There was a lot of reluctance to answer this question, but the consensus seemed to be around $5/$6 an hour. I made $4 in my first hour; Megan Smith (an advocacy worker, see below) told us she made $2 and a granola bar on her best hour. She’s practiced a few times, but often her goal is to see if she’ll be harassed or get in legal trouble, not to optimize her profits). I questioned the math of one flyer who claimed he made $25/hr; in the half hour I was talking to him, he pulled in $2, but I may have been disrupting his flow. “Sometimes somebody rolls along, and you’ll get $20 from one person, and then you’re doing great, it changes everything,” said Chester. “Sometimes, you get some strange stuff too,” says Nate. “Yesterday, somebody gave me a full pizza. Not long ago, there was a woman who came three days in a row. She gave me sweatpants and socks and one time several shopping bags with whole chickens and rolls and soup and all kinds of food. That was more than I could eat, so I went around giving it to other people I knew were hungry,” he says. Nate is the only person I talked to who really seemed prepared for the weather, complete with a face shield. “Does that really help keep you warm?” I ask. “It’s not about that,” he answers. “There’s a lot of dust and exhaust out here. This helps me breathe in less of it.”

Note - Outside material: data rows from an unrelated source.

(* ===== verification/Freshness.v ===== *)
(** * Source-change detection for computed columns (table/freshness.rs)

    What identifies the input data of a fragment, which fragments a refresh
    must recompute, how freshness is followed through compactions, and how a
    refresh records the input state its values were computed from.  The
    manifests, the transaction log, row counts and scans are lance's: they are
    the classes [Formats] and [Log].  [Truth] says what rows the manifests stand
    for, and is what the theorem on staleness is about. *)

From Stdlib Require Import Ascii String.
From stdpp Require Import strings pretty.
From S2P Require Import Prelude RustStr RustText Sidecar.

Module Freshness.
Import Sidecar.
Local Open Scope string_scope.
Local Open Scope Z_scope.

(** ** Schemas and fragments *)
Inductive Field : Type :=
  mkField (field_id : Z) (field_name : string) (metadata : gmap string string)
    (children : list Field).
Definition field_id (f : Field) : Z := let 'mkField id _ _ _ := f in id.
Definition field_name (f : Field) : string := let 'mkField _ name _ _ := f in name.
Definition field_metadata (f : Field) : gmap string string := let 'mkField _ _ m _ := f in m.
Definition field_children (f : Field) : list Field := let 'mkField _ _ _ cs := f in cs.

Record DataFile : Type := mkFile {
  file_fields : list Z;
  column_indices : list Z;
  file_path : string;
  file_base : option Z
}.

(** [coverage] is what the overlay answers for the field at a position. *)
Record Overlay : Type := mkOverlay {
  data_file : DataFile;
  coverage : nat → result (list Z);
  committed_version : Z
}.
Record Fragment : Type := mkFragment {
  frag_id : Z;
  frag_files : list DataFile;
  frag_overlays : list Overlay
}.

(** A base path of the manifest, with the URI it names. *)
Record Base : Type := mkBaseUri { base : BasePath; base_uri : string }.

(** One version of a table. *)
Record Dataset : Type := mkDataset {
  uri : string;
  base_paths : list Base;
  fragments : list Fragment;
  schema : list Field;
  version : Z
}.

(** Where one field's values come from in a fragment. *)
Record InputBasis : Type := mkBasis {
  basis_files : list (string * string * Z);
  basis_overlays : list (string * string * Z * list Z * Z)
}.

(** [BTreeMap<Vec<String>, Vec<i32>>], in the order of its keys. *)
Abbreviation InputFields := (list (list string * list Z)).

Class Formats : Type := {
  parse_field_path : string → result (list string);
  schema_field : list Field → string → option Field;
  url_before_query : string → result string;
  sha256 : string → list Z;
  debug_basis : InputBasis → string
}.

Definition as_u32 (z : Z) : Z := z mod U32.

Fixpoint path_compare (a b : list string) : comparison :=
  match a, b with
  | [], [] => Eq
  | [], _ :: _ => Lt
  | _ :: _, [] => Gt
  | x :: a, y :: b =>
      match String.compare x y with
      | Eq => path_compare a b
      | c => c
      end
  end.
Fixpoint path_insert (path : list string) (ids : list Z) (m : InputFields) : InputFields :=
  match m with
  | [] => [(path, ids)]
  | (p, i) :: m' =>
      match path_compare path p with
      | Lt => (path, ids) :: m
      | Eq => (path, ids) :: m'
      | Gt => (p, i) :: path_insert path ids m'
      end
  end.

Section formats.
Context {Fm : Formats}.

(** The first eight bytes of the digest, in hex *)
Definition hex2 (b : Z) : string := hex_digits 2 b.
Definition short_hash (value : string) : string :=
  foldr (λ b s, hex2 b +:+ s) "" (take 8 (sha256 value)).
Definition definition_version (definition : string) : string := short_hash definition.

(** ** The fields the inputs cover *)
Fixpoint collect (field : Field) (path : list string) (ancestors : list Z) (out : InputFields)
    : InputFields :=
  match field with
  | mkField id _ _ children =>
      let ids := id :: ancestors in
      let out :=
        (fix go (children : list Field) (out : InputFields) : InputFields :=
           match children with
           | [] => out
           | child :: children =>
               go children (collect child (path ++ [field_name child])%list ids out)
           end) children out in
      path_insert path ids out
  end.

Fixpoint descend (field_path : string) (field : Field) (rest : list string) (ancestors : list Z)
    : result (Field * list Z) :=
  match rest with
  | [] => Ok (field, ancestors)
  | name :: rest =>
      child ← ok_or (InvalidInput ("unknown computed column input '" +:+ field_path +:+ "'"))
                (List.find (λ child, String.eqb (field_name child) name) (field_children field));
      descend field_path child rest (field_id field :: ancestors)
  end.

Definition collect_path (schema : list Field) (field_path : string) (out : InputFields)
    : result InputFields :=
  parts ← parse_field_path field_path;
  match parts with
  | [] => invalid "computed column input path is empty"
  | root :: rest =>
      field ← ok_or (InvalidInput ("unknown computed column input '" +:+ field_path +:+ "'"))
                (schema_field schema root);
      found ← descend field_path field rest [];
      Ok (collect found.1 parts found.2 out)
  end.

Fixpoint collect_paths (schema : list Field) (paths : list string) (out : InputFields)
    : result InputFields :=
  match paths with
  | [] => Ok out
  | field_path :: paths =>
      out ← collect_path schema field_path out;
      collect_paths schema paths out
  end.
Definition fields_for_paths (schema : list Field) (paths : list string) : result InputFields :=
  collect_paths schema paths [].

(** ** Where storage bases are *)
Record Bases : Type := mkBases { own : string; registered : gmap Z string }.

Definition location (uri : string) (is_root : bool) : result string :=
  url ← url_before_query uri;
  let location := trim_end_matches "/"%char url in
  Ok (if is_root then location +:+ "/data" else location).

Definition registered_entry (b : Base) : result (Z * string) :=
  at_base ← location (base_uri b) (is_dataset_root (base b));
  Ok (base_id (base b), at_base).
Definition bases_of (d : Dataset) : result Bases :=
  entries ← try_map registered_entry (base_paths d);
  own ← location (uri d) true;
  Ok (mkBases own (list_to_map (reverse entries))).

Definition base_location (bases : Bases) (id : option Z) : result string :=
  match id with
  | None => Ok (own bases)
  | Some id =>
      ok_or (InvalidInput ("base path id " +:+ pretty id +:+ " not found")) (registered bases !! id)
  end.

(** ** Signatures *)

(** The position of the first field of the file that is one of [ids], and its physical column. *)
Definition column_of (ids : list Z) (file : DataFile) : option (nat * Z) :=
  '(pos, _) ← list_find (λ id, id ∈ ids) (file_fields file);
  Some (pos, default (-1) (column_indices file !! pos)).

Fixpoint basis_of_files (bases : Bases) (ids : list Z) (files : list DataFile)
    : result (list (string * string * Z)) :=
  match files with
  | [] => Ok []
  | file :: files =>
      match column_of ids file with
      | None => basis_of_files bases ids files
      | Some (_, column) =>
          at_base ← base_location bases (file_base file);
          rest ← basis_of_files bases ids files;
          Ok ((at_base, file_path file, column) :: rest)
      end
  end.

Fixpoint basis_of_overlays (bases : Bases) (ids : list Z) (overlays : list Overlay)
    : result (list (string * string * Z * list Z * Z)) :=
  match overlays with
  | [] => Ok []
  | overlay :: overlays =>
      match column_of ids (data_file overlay) with
      | None => basis_of_overlays bases ids overlays
      | Some (pos, column) =>
          at_base ← base_location bases (file_base (data_file overlay));
          cells ← coverage overlay pos;
          rest ← basis_of_overlays bases ids overlays;
          Ok ((at_base, file_path (data_file overlay), column, cells, committed_version overlay) :: rest)
      end
  end.

Definition input_basis (bases : Bases) (metadata : Fragment) (ids : list Z) : result InputBasis :=
  files ← basis_of_files bases ids (frag_files metadata);
  overlays ← basis_of_overlays bases ids (frag_overlays metadata);
  Ok (mkBasis files overlays).

Definition signature_part (bases : Bases) (fragment : Fragment) (input : list string * list Z)
    : result string :=
  basis ← input_basis bases fragment input.2;
  Ok (join "."%char input.1 +:+ "=" +:+ debug_basis basis).
Definition fragment_input_signature (bases : Bases) (fragment : Fragment) (inputs : InputFields)
    : result string :=
  parts ← try_map (signature_part bases fragment) inputs;
  Ok (short_hash (join "|"%char parts)).

Definition get_fragment (d : Dataset) (id : Z) : option Fragment :=
  List.find (λ f, frag_id f =? id) (fragments d).

Definition signature_of (d : Dataset) (fragment_id : Z) (inputs : InputFields)
    : result (option string) :=
  bases ← bases_of d;
  match get_fragment d fragment_id with
  | None => Ok None
  | Some fragment => Some <$> fragment_input_signature bases fragment inputs
  end.

Definition signature_entry (bases : Bases) (inputs : InputFields) (fragment : Fragment)
    : result (Z * string) :=
  signature ← fragment_input_signature bases fragment inputs;
  Ok (as_u32 (frag_id fragment), signature).
Definition signatures_for (d : Dataset) (fragment_ids : list Z) (inputs : InputFields)
    : result SignatureMap :=
  bases ← bases_of d;
  entries ← try_map (signature_entry bases inputs)
              (filter (λ fragment, as_u32 (frag_id fragment) ∈ fragment_ids) (fragments d));
  Ok (list_to_map (reverse entries)).

Definition field_meta (d : Dataset) (column key : string) : option String.string :=
  field ← schema_field (schema d) column;
  field_metadata field !! key.

(** ** The log since the stamp *)
Record RewriteGroup : Type := mkGroup {
  old_fragments : list Fragment;
  new_fragments : list Fragment
}.
Inductive Operation : Type :=
  | Append
  | Rewrite (groups : list RewriteGroup)
  | OtherOperation.
Inductive TransactionRead : Type :=
  | Transaction (operation : Operation)
  | NoTransaction
  | DatasetNotFound
  | ReadFailed (e : Error).

Inductive Step : Type :=
  | StepAppend
  | StepCompaction (groups : list (list Z * list Z)).

Definition file_identity (bases : Bases) (file : DataFile) : result (string * string) :=
  at_base ← base_location bases (file_base file);
  Ok (at_base, file_path file).

(** The fragment of a data file: the last one that has it *)
Fixpoint index_files (bases : Bases) (id : Z) (files : list DataFile)
    (by_file : gmap (string * string) Z) : result (gmap (string * string) Z) :=
  match files with
  | [] => Ok by_file
  | file :: files =>
      key ← file_identity bases file;
      index_files bases id files (<[key := id]> by_file)
  end.
Fixpoint index_fragments (bases : Bases) (fragments : list Fragment)
    (by_file : gmap (string * string) Z) : result (gmap (string * string) Z) :=
  match fragments with
  | [] => Ok by_file
  | fragment :: fragments =>
      by_file ← index_files bases (as_u32 (frag_id fragment)) (frag_files fragment) by_file;
      index_fragments bases fragments by_file
  end.

Fixpoint find_produced (bases : Bases) (by_file : gmap (string * string) Z) (files : list DataFile)
    : result (option Z) :=
  match files with
  | [] => Ok None
  | file :: files =>
      key ← file_identity bases file;
      match by_file !! key with
      | Some id => Ok (Some id)
      | None => find_produced bases by_file files
      end
  end.
Definition produced_id (bases : Bases) (by_file : gmap (string * string) Z) (version : Z)
    (fragment : Fragment) : result Z :=
  found ← find_produced bases by_file (frag_files fragment);
  ok_or (InvalidInput ("a fragment added in version " +:+ pretty version +:+
           " is not in that version's manifest")) found.
Definition compaction_of (bases : Bases) (by_file : gmap (string * string) Z) (version : Z)
    (group : RewriteGroup) : result (list Z * list Z) :=
  produced ← try_map (produced_id bases by_file version) (new_fragments group);
  Ok (map (λ f, as_u32 (frag_id f)) (old_fragments group), produced).

(** [scan]: the batches of a scan of one fragment for row addresses; a batch
    without a column of them is [None]. *)
Class Log : Type := {
  checkout_version : Z → result Dataset;
  read_transaction_by_version : Z → TransactionRead;
  count_rows : Dataset → Fragment → result Z;
  scan : Dataset → Fragment → string → string → result (list (result (option (list (option Z)))));
  update_field_metadata : Dataset → string → list (string * string) → result Dataset
}.

(** [quote_identifier] of table/refresh.rs *)
Definition quote_identifier (name : string) : string := "`" +:+ double_char "`"%char name +:+ "`".

Section log.
Context {L : Log} {St : Storage}.

Definition step_at (version : Z) : result (option Step) :=
  match read_transaction_by_version version with
  | NoTransaction | DatasetNotFound => Ok None
  | ReadFailed e => Err e
  | Transaction Append => Ok (Some StepAppend)
  | Transaction OtherOperation => Ok None
  | Transaction (Rewrite groups) =>
      at_version ← checkout_version version;
      bases ← bases_of at_version;
      by_file ← index_fragments bases (fragments at_version) ∅;
      compactions ← try_map (compaction_of bases by_file version) groups;
      Ok (Some (StepCompaction compactions))
  end.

What do you do with the money you get? Is there something you save up for?
“Pancakes!” says Leroy with a slow, gentle smile, “I get pancakes at McDonald’s when I can. And transportation – getting across town.” Like most of the men I spoke with, Leroy is so soft spoken it’s difficult to hear him above the passing traffic.

Coffee was the primary purchase of another man who declined to share his name. “You don’t need that, but thank you for asking,” he said, of his name.

Nate says he uses the income mostly for clothes. At one point, a motorist stopped to talk to him for a while, and then offered him a job for the next day, when he’d come pick Nate up. Nate took what he’d saved for this occasion to get a new jacket and boots, to be presentable at the new job. The motorist never came back. “I also get food, and some cigarettes,” he admits, “but mostly I’ll do anything that might help me get a job.”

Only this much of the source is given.